Самый смешной соблазн искусства - соблазн "подлинности"
Если вдруг окажется, что несчастные несытые и небритые люди в помятых пропотевших одежках, сидящие на деревянных чемоданах в обшапранной квартире, которых представили жертвами какой-то социальной катастрофы - это не "настоящие несчастные", а актеры - то зрители сочтут себя оскорбленными. Хотя радоваться надо как минимум двум вещам. Во-первых, на самом деле этим людям совсем не так плохо, как они изображают. Во-вторых, перед нами прекрасные артисты, раз мы им поверили, браво!
Но нет! В зрителях бушует какое-то римское чувство: чтоб гладиатор умирал по-настоящему.

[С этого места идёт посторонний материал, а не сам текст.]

Lemma syscalls_loop_body (w : world) (s : locals) :
  syscalls (trace (run (loop_body w) s)) = pass_calls w.
Proof.
  rewrite (proj1 (loop_body_run w s)). apply syscalls_pass_rest.
Qed.

(** No call of a pass writes. *)
Lemma read_only_entry_calls (w : world) (d : string) :
  forallb read_only (entry_calls w d) = true.
Proof.
  unfold entry_calls, probes. destruct (is_dot d); [reflexivity |].
  destruct (w_stat w (entry_path d)); reflexivity.
Qed.

Lemma read_only_sample_calls (w : world) (p : string) :
  forallb read_only (sample_calls w p) = true.
Proof.
  unfold sample_calls. destruct (0 <=? w_open w p O_RDONLY); reflexivity.
Qed.

Lemma forallb_flat_map {A B} (f : B -> bool) (g : A -> list B) (l : list A) :
  (forall a, forallb f (g a) = true) -> forallb f (flat_map g l) = true.
Proof.
  intros H. induction l as [| a r IH]; [reflexivity |].
  cbn [flat_map]. rewrite forallb_app, H, IH. reflexivity.
Qed.

Lemma read_only_pass_calls (w : world) :
  forallb read_only (pass_calls w) = true.
Proof.
  unfold pass_calls. destruct (w_opendir w "/var/log"); [reflexivity |].
  cbn [forallb read_only andb]. rewrite !forallb_app.
  rewrite (forallb_flat_map _ _ _ (read_only_entry_calls w)).
  rewrite (forallb_flat_map _ _ _ (read_only_sample_calls w)).
  reflexivity.
Qed.

Lemma open_rdonly_pass_calls (w : world) :
  forallb open_rdonly (pass_calls w) = true.
Proof.
  unfold pass_calls. destruct (w_opendir w "/var/log"); [reflexivity |].
  cbn [forallb open_rdonly andb]. rewrite !forallb_app.
  rewrite forallb_flat_map, forallb_flat_map; [reflexivity | |].
  - intros p. unfold sample_calls.
    destruct (0 <=? w_open w p O_RDONLY); reflexivity.
  - intros d. unfold entry_calls, probes. destruct (is_dot d); [reflexivity |].
    destruct (w_stat w (entry_path d)); reflexivity.
Qed.

Section CallInvariant.

(** A property of calls that holds of the calls of every pass holds of all
    the calls of [main]. *)
Variable P : syscall -> bool.
Hypothesis P_pass : forall w : world, forallb P (pass_calls w) = true.

Lemma main_loop_calls (ws : list world) :
  forall s : locals,
    forallb P (syscalls (trace (run (main_loop ws) s))) = true.
Proof.
  induction ws as [| w rest IH]; intros s.
  - reflexivity.
  - rewrite main_loop_cons, syscalls_app, forallb_app, syscalls_loop_body.
    rewrite P_pass, IH. reflexivity.
Qed.

Lemma main_calls (ws : list world) (st0 : stat_t) :
  forallb P (syscalls (main ws st0)) = true.
Proof.
  unfold main. rewrite trace_bind, syscalls_app.
  change (syscalls (trace (run prologue (mk_locals 0 0 st0)))) with (@nil syscall).
  apply main_loop_calls.
Qed.

End CallInvariant.

(* ===================================================================== *)
(** ** Counting and printing *)
(* ===================================================================== *)

Lemma count_after_real (stream : list string) :
  forall c : Z,
    0 <= c ->
    c + Z.of_nat (List.length (real_entries stream)) <= INT_MAX ->
    count_after c stream = c + Z.of_nat (List.length (real_entries stream)).
Proof.
  unfold real_entries.
  induction stream as [| d rest IH]; intros c H0 H;
    cbn [count_after filter] in *.
  - cbn. lia.
  - destruct (is_dot d); cbn [negb] in *.
    + apply IH; assumption.
    + cbn [List.length] in *. rewrite int_wrap_small by (unfold INT_MAX in *; lia).
      rewrite IH by lia. lia.
Qed.

Lemma name_of_kind_line (k : kind) : name_of (kind_line k) = [].
Proof. destruct k; reflexivity. Qed.

Lemma probed_of_kind_line (k : kind) : probed_of (kind_line k) = [].
Proof. destruct k; reflexivity. Qed.

Lemma printed_entry_events (w : world) (c : Z) (d : string) :
  printed_entries (entry_events w c d) =
  if (stat_ok w d && (c <? 5))%bool then [d] else [].
Proof.
  unfold entry_events, stat_ok. generalize (entry_path d) as p. intros p.
  destruct (w_stat w p) as [r |]; [| reflexivity].
  rewrite printed_entries_app. cbn [andb].
  destruct (c <? 5); [| reflexivity].
  unfold printed_entries. cbn [flat_map]. rewrite name_of_kind_line.
  reflexivity.
Qed.

Lemma reported_probed_entry_events (w : world) (c : Z) (d : string) :
  reported_probed (entry_events w c d) = [].
Proof.
  unfold entry_events. generalize (entry_path d) as p. intros p.
  destruct (w_stat w p) as [r |]; [| reflexivity].
  rewrite reported_probed_app. destruct (c <? 5); [| reflexivity].
  unfold reported_probed. cbn [flat_map]. rewrite probed_of_kind_line.
  reflexivity.
Qed.

Lemma reported_probed_readdir_events (w : world) (stream : list string) :
  forall c : Z, reported_probed (readdir_events w c stream) = [].
Proof.
  induction stream as [| d rest IH]; intros c; [reflexivity |].
  cbn [readdir_events].
  change (reported_probed (Sys Readdir :: ?t)) with (reported_probed t).
  destruct (is_dot d); [apply IH |].
  rewrite reported_probed_app, reported_probed_entry_events, IH. reflexivity.
Qed.

Lemma printed_readdir_events (w : world) (stream : list string) :
  forall c : Z,
    0 <= c ->
    c + Z.of_nat (List.length (real_entries stream)) <= INT_MAX ->
    printed_entries (readdir_events w c stream) =
    filter (stat_ok w) (firstn (Z.to_nat (5 - c)) (real_entries stream)).
Proof.
  unfold real_entries.
  induction stream as [| d rest IH]; intros c H0 H; cbn [readdir_events filter].
  - rewrite firstn_nil. reflexivity.
  - change (printed_entries (Sys Readdir :: ?t)) with (printed_entries t).
    cbn [filter] in H. destruct (is_dot d); cbn [negb] in *.
    + apply IH; assumption.
    + cbn [List.length] in H.
      rewrite printed_entries_app, printed_entry_events.
      rewrite int_wrap_small by (unfold INT_MAX in *; lia).
      rewrite IH by lia.
      destruct (Z.ltb_spec c 5) as [Lt | Ge].
      * replace (Z.to_nat (5 - c)) with (S (Z.to_nat (5 - (c + 1)))) by lia.
        cbn [firstn filter]. rewrite andb_true_r.
        destruct (stat_ok w d); reflexivity.
      * replace (Z.to_nat (5 - c)) with O by lia.
        replace (Z.to_nat (5 - (c + 1))) with O by lia.
        rewrite andb_false_r. reflexivity.
Qed.
(** ** The serial fraction *)

(** A [double] in [[0, 1]] is a zero, or [1.0], or a positive number not
    above [1 - 2^-53]. *)
Lemma unit_interval_cases (sf : double) :
  is_double sf -> leb zero sf = true -> leb sf one = true ->
  (exists s0, sf = S754_zero s0) \/ sf = one \/
  (posfin sf /\ (to_Q sf <= 1 - pow2 (-53))%Q).
Proof.
  intros Hd H0 H1.
  destruct sf as [s0|s0| |s0 m e]; try discriminate.
  - left. now exists s0.
  - destruct s0; discriminate.
  - destruct s0; [discriminate|]. right.
    unfold is_double, valid_binary in Hd.
    destruct (bounded_canonical m e Hd) as [Hc He].
    pose proof (digits2_pos_bounds m) as [D1 D2].
    rewrite fexp_eq in Hc.
    unfold leb, SFleb, SFcompare, one in H1.
    destruct (Z.compare_spec e (-52)) as [E|E|E]; try discriminate.
    + left. subst e. rewrite Pos.compare_cont_spec in H1. simpl in H1.
      assert (Ed : Z.pos (digits2_pos m) = 53) by lia. rewrite Ed in D1.
      destruct (Pos.compare_spec m 4503599627370496) as [Em|Em|Em]; try discriminate.
      * now subst m.
      * exfalso. unfold Pos.lt in Em.
        assert (Hz : Z.pos m < Z.pos 4503599627370496) by exact Em.
        change (2 ^ (53 - 1)) with (Z.pos 4503599627370496) in D1.
        exact (Z.lt_irrefl _ (Z.lt_le_trans _ _ _ Hz D1)).
    + right. split; [exists m, e; split; [reflexivity | exact Hd]|].
      rewrite posfin_value.
      assert (Hd53 : Z.pos (digits2_pos m) <= 53) by lia.
      assert (Hm : Z.pos m <= 2 ^ 53 - 1).
      { assert (2 ^ Z.pos (digits2_pos m) <= 2 ^ 53) by (apply Z.pow_le_mono_r; lia). lia. }
      apply Qle_trans with (inject_Z (2 ^ 53 - 1) * pow2 (-53))%Q.
      * apply Qle_trans with (inject_Z (Z.pos m) * pow2 (-53))%Q.
        -- rewrite !(Qmult_comm (inject_Z (Z.pos m))).
           apply Qmult_le_compat_r; [apply pow2_le; lia | discriminate].
        -- apply Qmult_le_compat_r; [now rewrite <- Zle_Qle | discriminate].
      * vm_compute. discriminate.
Qed.

(** ** Quotients in [Q] *)

Lemma Qdiv_le_l (c a b : Q) :
  (0 <= c)%Q -> (0 < a)%Q -> (a <= b)%Q -> (c / b <= c / a)%Q.
Proof.
  intros Hc Ha Hab.
  assert (Hb : (0 < b)%Q) by (eapply Qlt_le_trans; eassumption).
  apply Qle_shift_div_l; [exact Ha|].
  unfold Qdiv. rewrite <- Qmult_assoc, (Qmult_comm (/ b)).
  change (c * (a * / b))%Q with (c * (a / b))%Q.
  setoid_replace c with (c * 1)%Q at 2 by ring.
  rewrite !(Qmult_comm c). apply Qmult_le_compat_r; [|exact Hc].
  apply Qle_shift_div_r; [exact Hb|]. now rewrite Qmult_1_l.
Qed.

Lemma Qdiv_le_r (a b c : Q) :
  (0 < c)%Q -> (a <= b)%Q -> (a / c <= b / c)%Q.
Proof.
  intros Hc Hab. unfold Qdiv.
  apply Qmult_le_compat_r; [exact Hab | apply Qlt_le_weak, Qinv_lt_0_compat, Hc].
Qed.

Lemma pow2_div (a b : Z) : (pow2 a / pow2 b == pow2 (a - b))%Q.
Proof.
  replace a with (a - b + b) at 1 by ring. rewrite pow2_add.
  field. apply pow2_neq0.
Qed.

Lemma quotient_lower (x y : Q) (a b : Z) :
  (pow2 a <= x)%Q -> (0 < y)%Q -> (y <= pow2 b)%Q -> (pow2 (a - b) <= x / y)%Q.
Proof.
  intros Hx Hy Hyb. rewrite <- pow2_div.
  apply Qle_trans with (pow2 a / y)%Q.
  - apply Qdiv_le_l; [apply Qlt_le_weak, pow2_gt0 | exact Hy | exact Hyb].
  - apply Qdiv_le_r; assumption.
Qed.

Lemma quotient_upper (x y : Q) (a b : Z) :
  (0 <= x)%Q -> (x <= pow2 a)%Q -> (pow2 b <= y)%Q -> (x / y <= pow2 (a - b))%Q.
Proof.
  intros Hx0 Hx Hy. rewrite <- pow2_div.
  assert (Hy0 : (0 < y)%Q) by (eapply Qlt_le_trans; [apply pow2_gt0 | exact Hy]).
  apply Qle_trans with (x / pow2 b)%Q.
  - apply Qdiv_le_l; [exact Hx0 | apply pow2_gt0 | exact Hy].
  - apply Qdiv_le_r; [apply pow2_gt0 | exact Hx].
Qed.
(** * Monday.com -> ElevenLabs bridge: a shallow embedding of the services

    The development follows the three source files:
    - [services/monday.js]     (module [Monday]): webhook normalisation,
      column classification, phone and e-mail extraction;
    - [services/elevenlabs.js] (module [ElevenLabs]): call preparation,
      call initiation with its simulation fallback;
    - [server.js]              (module [Server]): the HTTP handlers.

    Module [JS] holds the fragment of JavaScript the code relies on: values
    as [JSON.parse] yields them, truthiness, property access, string
    coercion, the string methods used, and a small regular-expression
    matcher. *)

From Stdlib Require Import String Ascii List ZArith Bool Lia DecimalString.
Import ListNotations.

Open Scope string_scope.

Set Warnings "-register-all".

(* ================================================================== *)
(** * JavaScript fragment *)
(* ================================================================== *)

Module JS.

(** ** Characters and strings

    A JavaScript string is a sequence of UTF-16 code units.  The model keeps
    the code units below 256 (an [ascii] stands for the code unit with the
    same number), which covers ASCII and Latin-1. *)

Definition code (c : ascii) : nat := nat_of_ascii c.

Definition in_range (lo hi : nat) (c : ascii) : bool :=
  (lo <=? code c)%nat && (code c <=? hi)%nat.

(** [\d] : the ten ASCII digits. *)
Definition is_digit (c : ascii) : bool := in_range 48 57 c.

(** [\s] restricted to code units below 256: TAB, LF, VT, FF, CR, SPACE and
    NO-BREAK SPACE. *)
Definition is_space (c : ascii) : bool :=
  in_range 9 13 c || (code c =? 32)%nat || (code c =? 160)%nat.

(** [String.prototype.toLowerCase] on one code unit: A-Z, and the Latin-1
    capitals U+00C0..U+00DE except the multiplication sign U+00D7. *)
Definition lower_char (c : ascii) : ascii :=
  if in_range 65 90 c || (in_range 192 222 c && negb (code c =? 215)%nat)
  then ascii_of_nat (code c + 32)
  else c.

Зачем? А затем, чтоб увидеть жизнь как она есть.
Но невдомек этим новым римлянам, что "жизнь как она есть" - штука в смысле эпистемологическом гораздо менее надежная, чем беллетристика, чем художественный вымысел. История Анны Карениной (Раскольникова, Свидригайлова и т.д.) в смысле фактичности безупречна: никакой критик не скажет, что "на самом деле все было не так!" Но попробуйте рассказать на ток-шоу историю реальной Анны К. из соседнего поддъезда. Вас тут же уличат в тысяче неточностей и передержек, в неведении и во вранье.
Жизнь как она есть, реальная жизнь - бесконечно лжива и неточна, в отличие от жизни-вымысла. Каждый т.н. факт - сам по себе сомнителен и требует бесконечных уточнений, которые все время переворачивают его смысл, а иногда и ставят под сомнение и самое "фактичность" (было или не было).
Поэтому стремление к "подлинности" - оно появилось не из-за усталости от вымысла и лжи, а из-за страха перед самой жизнью, перед ее принципиальной зыбкостью и неточностью. Перед необходимостью искать истину самостоятельно и безо всяких гарантий
Стремление к подлинности - тоталитарно по сути. Это желание некоего "окончательного факта". Это спрос на "окончательного учителя", который нам, усталым от сомнений людям, наконец расскажет, как оно было "на самом деле".
Дело кончается грандиозными инсценировками жизни, в которых искомая подлинность - не более чем изящный художественный прием, не лучше и не хуже, чем в классицистской пьесе, где античные герои говорят французскими стихами и наряжены в парики и камзоле. Дело кончается выставками, на которых половина экспонатов - подделки. Впрочем, какая разница. Если картина три раза перепродана на Сотбис, как подлинная, то она тем самым становится подлинной, так сказать, по рыночному определению.
Вот и все о подлинности. Не надо преувеличивать.